Copy out the data below verbatim.

==== Records to process ====

(** ** The request/response binding *)

Section McpRouting.
Import Js.

Variable isInitializeRequest : Data → bool.

#[local] Abbreviation post_mcp := (Mcp.post_mcp isInitializeRequest).
#[local] Abbreviation step := (Mcp.step isInitializeRequest).
#[local] Abbreviation run := (Mcp.run isInitializeRequest).

(** C1 as stated fails: a POST without session header whose body is not an
    initialization request is not answered with a success status. *)
Lemma post_without_session_not_http_success :
  ¬ ∃ status : Z,
      Mcp.is_success status = true ∧
      Mcp.post_mcp Sample.has_initialize_method None Sample.tools_list_body Mcp.initial
      = (Mcp.initial, [Mcp.SendJson status Mcp.no_valid_session]).
Proof.
  intros (status & Hsuccess & Hreply).
  unfold Mcp.post_mcp in Hreply. simpl in Hreply.
  injection Hreply as <-. discriminate Hsuccess.
Qed.

(** C1, amended: a POST to [/mcp] without session header whose body is not
    an initialization request is answered with status 400 and the JSON-RPC
    error envelope, and the state (the table and the transports created) is
    unchanged. *)
Theorem post_without_session_rejected (body : Data) (s : Mcp.State) :
  isInitializeRequest body = false →
  post_mcp None body s = (s, [Mcp.SendJson 400 Mcp.no_valid_session]) ∧
  Mcp.is_success 400 = false ∧
  Mcp.no_valid_session
  = JObj [("jsonrpc", JStr "2.0");
          ("error", JObj [("code", JNum (-32000));
                          ("message", JStr "Bad Request: No valid session ID provided")]);
          ("id", JNull)]%string.
Proof.
  intros Hbody. unfold Mcp.post_mcp. simpl. by rewrite Hbody.
Qed.

(** The three cases of [app.post("/mcp")]. *)
Lemma post_mcp_known (id : string) (t : Mcp.handle) (body : Data) (s : Mcp.State) :
  truthy_string id = true → Mcp.transports s !! id = Some t →
  post_mcp (Some id) body s = (s, [Mcp.HandleRequest t (Some body)]).
Proof.
  intros Hid Ht. unfold Mcp.post_mcp.
  by rewrite and_get_truthy, (get_own _ _ _ Ht).
Qed.

Lemma post_mcp_initialize (header : option string) (body : Data) (s : Mcp.State) :
  truthy header = false → isInitializeRequest body = true →
  post_mcp header body s
  = ({| Mcp.transports := Mcp.transports s;
        Mcp.heap := Mcp.heap s ++ [{| Mcp.sessionId := None |}] |},
     [Mcp.Connect (length (Mcp.heap s));
      Mcp.HandleRequest (length (Mcp.heap s)) (Some body)]).
Proof.
  intros Hheader Hbody. unfold Mcp.post_mcp.
  by rewrite and_get_falsy, Hheader, Hbody.
Qed.

Lemma post_mcp_otherwise (header : option string) (body : Data) (s : Mcp.State) :
  and_get header (Mcp.transports s) = None →
  truthy header = true ∨ isInitializeRequest body = false →
  post_mcp header body s = (s, [Mcp.SendJson 400 Mcp.no_valid_session]).
Proof.
  intros Hget Hcase. unfold Mcp.post_mcp. rewrite Hget.
  destruct Hcase as [-> | ->]; [done|]. by rewrite andb_false_r.
Qed.

(** An id that is neither registered nor the name of a member of
    [Object.prototype] is rejected, whatever the body. *)
Lemma post_mcp_unknown (id : string) (body : Data) (s : Mcp.State) :
  truthy_string id = true → Mcp.transports s !! id = None →
  id ∉ object_prototype_keys →
  post_mcp (Some id) body s = (s, [Mcp.SendJson 400 Mcp.no_valid_session]).
Proof.
  intros Hid Ht Hproto. apply post_mcp_otherwise; [|by left].
  by rewrite and_get_truthy, get_undefined.
Qed.

(** C3, at the failing input: a POST whose session id names a member of
    [Object.prototype] is not rejected, although the table holds no session
    at all. [transports["constructor"]] is truthy, the first branch is
    taken, and the call of [handleRequest] on the value read throws; no
    error envelope is sent, whatever the body. *)
Theorem post_mcp_inherited_key_not_rejected (body : Data) :
  Mcp.transports Mcp.initial !! "constructor" = None ∧
  post_mcp (Some "constructor") body Mcp.initial
  = (Mcp.initial, [Mcp.TypeError "constructor.handleRequest"]).
Proof. split; reflexivity. Qed.

(** GET and DELETE: an absent or empty header, or an id neither
    registered nor inherited, gets the plain-text 400. *)
Lemma handleSessionRequest_unknown (header : option string) (s : Mcp.State) :
  (truthy header = false ∨
   ∃ id, header = Some id ∧ Mcp.transports s !! id = None ∧
         id ∉ object_prototype_keys) →
  Mcp.handleSessionRequest header s
  = (s, [Mcp.SendText 400 "Invalid or missing session ID"]).
Proof.
  intros [Hfalsy | (id & -> & Ht & Hproto)]; unfold Mcp.handleSessionRequest.
  - by rewrite and_get_falsy.
  - simpl. destruct (truthy_string id); [|done]. by rewrite get_undefined.
Qed.

(** C7, at the failing input: a GET or DELETE whose session id names a
    member of [Object.prototype] gets no 400 although the id is not in the
    table: the guard reads a truthy [transports["constructor"]], and the
    call of [handleRequest] on it throws. *)
Theorem handleSessionRequest_inherited_key_not_rejected :
  Mcp.transports Mcp.initial !! "constructor" = None ∧
  Mcp.handleSessionRequest (Some "constructor") Mcp.initial
  = (Mcp.initial, [Mcp.TypeError "constructor.handleRequest"]).
Proof. split; reflexivity. Qed.

(** No request handler writes the table. *)
Lemma post_mcp_transports (header : option string) (body : Data) (s : Mcp.State) :
  Mcp.transports (fst (post_mcp header body s)) = Mcp.transports s.
Proof.
  unfold Mcp.post_mcp. destruct (and_get _ _); [done|].
  by destruct (negb _ && _).
Qed.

====

## Result
(** ** The request/response binding *)

Section McpRouting.
Import Js.

Variable isInitializeRequest : Data → bool.

#[local] Abbreviation post_mcp := (Mcp.post_mcp isInitializeRequest).
#[local] Abbreviation step := (Mcp.step isInitializeRequest).
#[local] Abbreviation run := (Mcp.run isInitializeRequest).

(** C1 as stated fails: a POST without session header whose body is not an
    initialization request is not answered with a success status. *)
Lemma post_without_session_not_http_success :
  ¬ ∃ status : Z,
      Mcp.is_success status = true ∧
      Mcp.post_mcp Sample.has_initialize_method None Sample.tools_list_body Mcp.initial
      = (Mcp.initial, [Mcp.SendJson status Mcp.no_valid_session]).
Proof.
  intros (status & Hsuccess & Hreply).
  unfold Mcp.post_mcp in Hreply. simpl in Hreply.
  injection Hreply as <-. discriminate Hsuccess.
Qed.

(** C1, amended: a POST to [/mcp] without session header whose body is not
    an initialization request is answered with status 400 and the JSON-RPC
    error envelope, and the state (the table and the transports created) is
    unchanged. *)
Theorem post_without_session_rejected (body : Data) (s : Mcp.State) :
  isInitializeRequest body = false →
  post_mcp None body s = (s, [Mcp.SendJson 400 Mcp.no_valid_session]) ∧
  Mcp.is_success 400 = false ∧
  Mcp.no_valid_session
  = JObj [("jsonrpc", JStr "2.0");
          ("error", JObj [("code", JNum (-32000));
                          ("message", JStr "Bad Request: No valid session ID provided")]);
          ("id", JNull)]%string.
Proof.
  intros Hbody. unfold Mcp.post_mcp. simpl. by rewrite Hbody.
Qed.

(** The three cases of [app.post("/mcp")]. *)
Lemma post_mcp_known (id : string) (t : Mcp.handle) (body : Data) (s : Mcp.State) :
  truthy_string id = true → Mcp.transports s !! id = Some t →
  post_mcp (Some id) body s = (s, [Mcp.HandleRequest t (Some body)]).
Proof.
  intros Hid Ht. unfold Mcp.post_mcp.
  by rewrite and_get_truthy, (get_own _ _ _ Ht).
Qed.

Lemma post_mcp_initialize (header : option string) (body : Data) (s : Mcp.State) :
  truthy header = false → isInitializeRequest body = true →
  post_mcp header body s
  = ({| Mcp.transports := Mcp.transports s;
        Mcp.heap := Mcp.heap s ++ [{| Mcp.sessionId := None |}] |},
     [Mcp.Connect (length (Mcp.heap s));
      Mcp.HandleRequest (length (Mcp.heap s)) (Some body)]).
Proof.
  intros Hheader Hbody. unfold Mcp.post_mcp.
  by rewrite and_get_falsy, Hheader, Hbody.
Qed.

Lemma post_mcp_otherwise (header : option string) (body : Data) (s : Mcp.State) :
  and_get header (Mcp.transports s) = None →
  truthy header = true ∨ isInitializeRequest body = false →
  post_mcp header body s = (s, [Mcp.SendJson 400 Mcp.no_valid_session]).
Proof.
  intros Hget Hcase. unfold Mcp.post_mcp. rewrite Hget.
  destruct Hcase as [-> | ->]; [done|]. by rewrite andb_false_r.
Qed.

(** An id that is neither registered nor the name of a member of
    [Object.prototype] is rejected, whatever the body. *)
Lemma post_mcp_unknown (id : string) (body : Data) (s : Mcp.State) :
  truthy_string id = true → Mcp.transports s !! id = None →
  id ∉ object_prototype_keys →
  post_mcp (Some id) body s = (s, [Mcp.SendJson 400 Mcp.no_valid_session]).
Proof.
  intros Hid Ht Hproto. apply post_mcp_otherwise; [|by left].
  by rewrite and_get_truthy, get_undefined.
Qed.

(** C3, at the failing input: a POST whose session id names a member of
    [Object.prototype] is not rejected, although the table holds no session
    at all. [transports["constructor"]] is truthy, the first branch is
    taken, and the call of [handleRequest] on the value read throws; no
    error envelope is sent, whatever the body. *)
Theorem post_mcp_inherited_key_not_rejected (body : Data) :
  Mcp.transports Mcp.initial !! "constructor" = None ∧
  post_mcp (Some "constructor") body Mcp.initial
  = (Mcp.initial, [Mcp.TypeError "constructor.handleRequest"]).
Proof. split; reflexivity. Qed.

(** GET and DELETE: an absent or empty header, or an id neither
    registered nor inherited, gets the plain-text 400. *)
Lemma handleSessionRequest_unknown (header : option string) (s : Mcp.State) :
  (truthy header = false ∨
   ∃ id, header = Some id ∧ Mcp.transports s !! id = None ∧
         id ∉ object_prototype_keys) →
  Mcp.handleSessionRequest header s
  = (s, [Mcp.SendText 400 "Invalid or missing session ID"]).
Proof.
  intros [Hfalsy | (id & -> & Ht & Hproto)]; unfold Mcp.handleSessionRequest.
  - by rewrite and_get_falsy.
  - simpl. destruct (truthy_string id); [|done]. by rewrite get_undefined.
Qed.

(** C7, at the failing input: a GET or DELETE whose session id names a
    member of [Object.prototype] gets no 400 although the id is not in the
    table: the guard reads a truthy [transports["constructor"]], and the
    call of [handleRequest] on it throws. *)
Theorem handleSessionRequest_inherited_key_not_rejected :
  Mcp.transports Mcp.initial !! "constructor" = None ∧
  Mcp.handleSessionRequest (Some "constructor") Mcp.initial
  = (Mcp.initial, [Mcp.TypeError "constructor.handleRequest"]).
Proof. split; reflexivity. Qed.

(** No request handler writes the table. *)
Lemma post_mcp_transports (header : option string) (body : Data) (s : Mcp.State) :
  Mcp.transports (fst (post_mcp header body s)) = Mcp.transports s.
Proof.
  unfold Mcp.post_mcp. destruct (and_get _ _); [done|].
  by destruct (negb _ && _).
Qed.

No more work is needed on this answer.